#### [EXERCISE]
Transcribe exactly the lines that begin the material and continue through the line containing "destruct Hidx as (Hindex & Hrev & _).". Leave out whatever follows.
——
(** C30: the projection of a history is exact. It always ends, and succeeds
    exactly when one source revision has one content and no source supersedes
    itself through any chain of links. The observations kept are then, in order
    and once per source, those that nothing supersedes, every observation is
    reached by links from a kept one, and the conflicts are pairs of different
    kept revisions of one identity, none exactly when identities are unique. *)
Theorem project_history_exact (l : list HistoryObservation) :
  match project_history l with
  | Some (Ok p) =>
      one_revision l ∧ acyclic l ∧
      observations p `sublist_of` l ∧ NoDup (source <$> observations p) ∧
      (∀ s, s ∈ source <$> observations p ↔ s ∈ source <$> l ∧ ¬ superseded l s) ∧
      (∀ o, o ∈ l → ∃ k, k ∈ observations p ∧ rtc (supersedes_link l) (source k) (source o)) ∧
      (∀ a b, (a, b) ∈ conflicts p → identity_of a = identity_of b ∧ a ≠ b ∧
         a ∈ source <$> observations p ∧ b ∈ source <$> observations p) ∧
      (conflicts p = [] ↔ NoDup (identities_of (observations p)))
  | Some (Err _) => ¬ (one_revision l ∧ acyclic l)
  | None => False
  end.
Proof.
  unfold project_history. pose proof (index_spec l) as Hidx.
  destruct (foldlM index_step ∅ l) as [by_ref|e].
  2: { intros [Hrev Hac]. apply Hidx. split; [done|]. intros o Ho Hs. apply (Hac o Ho). constructor. by exists o. }
  destruct Hidx as (Hindex & Hrev & _).
  pose proof (check_links_spec l by_ref Hindex Hrev (links_of l) ∅) as Hlinks.
  destruct (check_links _ _ _ _) as [[removed|e]|]; [| |done].
  2: { destruct Hlinks as (_ & a & b & Hab%elem_links_of & Hr). intros [_ Hac].
    pose proof Hab as (o & Ho & <- & Hb). apply (Hac o Ho). by eapply tc_rtc_r; [apply tc_once|]. }
  destruct Hlinks as [Hac Hremoved].
  assert (acyclic l) as Hacyclic.
  { intros o Ho Htc. inversion Htc as [? ? Hl|? b ? Hl Hr]; subst; apply elem_links_of in Hl; apply (Hac _ _ Hl); [constructor|by apply tc_rtc]. }
  assert (∀ s, s ∈ removed ↔ superseded l s) as Hsuperseded.
  { intros s. rewrite Hremoved, elem_of_empty. unfold superseded. setoid_rewrite elem_links_of. naive_solver. }
  cbn [observations conflicts]. set (kept := keep removed ∅ l).
  assert (∀ o, o ∈ l → ¬ superseded l (source o) → ∃ k, k ∈ kept ∧ source k = source o) as Hkept.
  { intros o Ho Hn. rewrite <-Hsuperseded in Hn. by destruct (keep_complete removed ∅ l o Ho Hn) as [?%elem_of_empty|]. }
  do 2 (split; [done|]). split; [apply keep_sublist|]. split; [apply keep_NoDup|]. split; [|split; [|split]].
  - intros s. rewrite !list_elem_of_fmap. split.
    + intros (o & -> & (Ho & Hn & _)%keep_elem). rewrite <-Hsuperseded. split; [by exists o|done].
    + intros [(o & -> & Ho) Hn]. destruct (Hkept o Ho Hn) as (k & Hk & Heq). by exists k.
  - intros o Ho. destruct (survivor_exists l Hacyclic (source o) (ex_intro _ o (conj Ho eq_refl))) as (d & Hd & Hn & Hr).
    destruct (Hkept d Hd Hn) as (k & Hk & Heq). exists k. by rewrite Heq.
  - intros a b Hab. apply find_conflicts_elem in Hab as (Hid & Hne & Hb & [Ha|[i Hi]]); [done|..].
    + by rewrite lookup_empty in Hi.
    + intros i s. by rewrite lookup_empty.
    + apply keep_NoDup.
  - rewrite find_conflicts_nil. setoid_rewrite lookup_empty. naive_solver.
Qed.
——
#### [SOLUTION TO THIS TASK]
(** C30: the projection of a history is exact. It always ends, and succeeds
    exactly when one source revision has one content and no source supersedes
    itself through any chain of links. The observations kept are then, in order
    and once per source, those that nothing supersedes, every observation is
    reached by links from a kept one, and the conflicts are pairs of different
    kept revisions of one identity, none exactly when identities are unique. *)
Theorem project_history_exact (l : list HistoryObservation) :
  match project_history l with
  | Some (Ok p) =>
      one_revision l ∧ acyclic l ∧
      observations p `sublist_of` l ∧ NoDup (source <$> observations p) ∧
      (∀ s, s ∈ source <$> observations p ↔ s ∈ source <$> l ∧ ¬ superseded l s) ∧
      (∀ o, o ∈ l → ∃ k, k ∈ observations p ∧ rtc (supersedes_link l) (source k) (source o)) ∧
      (∀ a b, (a, b) ∈ conflicts p → identity_of a = identity_of b ∧ a ≠ b ∧
         a ∈ source <$> observations p ∧ b ∈ source <$> observations p) ∧
      (conflicts p = [] ↔ NoDup (identities_of (observations p)))
  | Some (Err _) => ¬ (one_revision l ∧ acyclic l)
  | None => False
  end.
Proof.
  unfold project_history. pose proof (index_spec l) as Hidx.
  destruct (foldlM index_step ∅ l) as [by_ref|e].
  2: { intros [Hrev Hac]. apply Hidx. split; [done|]. intros o Ho Hs. apply (Hac o Ho). constructor. by exists o. }
  destruct Hidx as (Hindex & Hrev & _).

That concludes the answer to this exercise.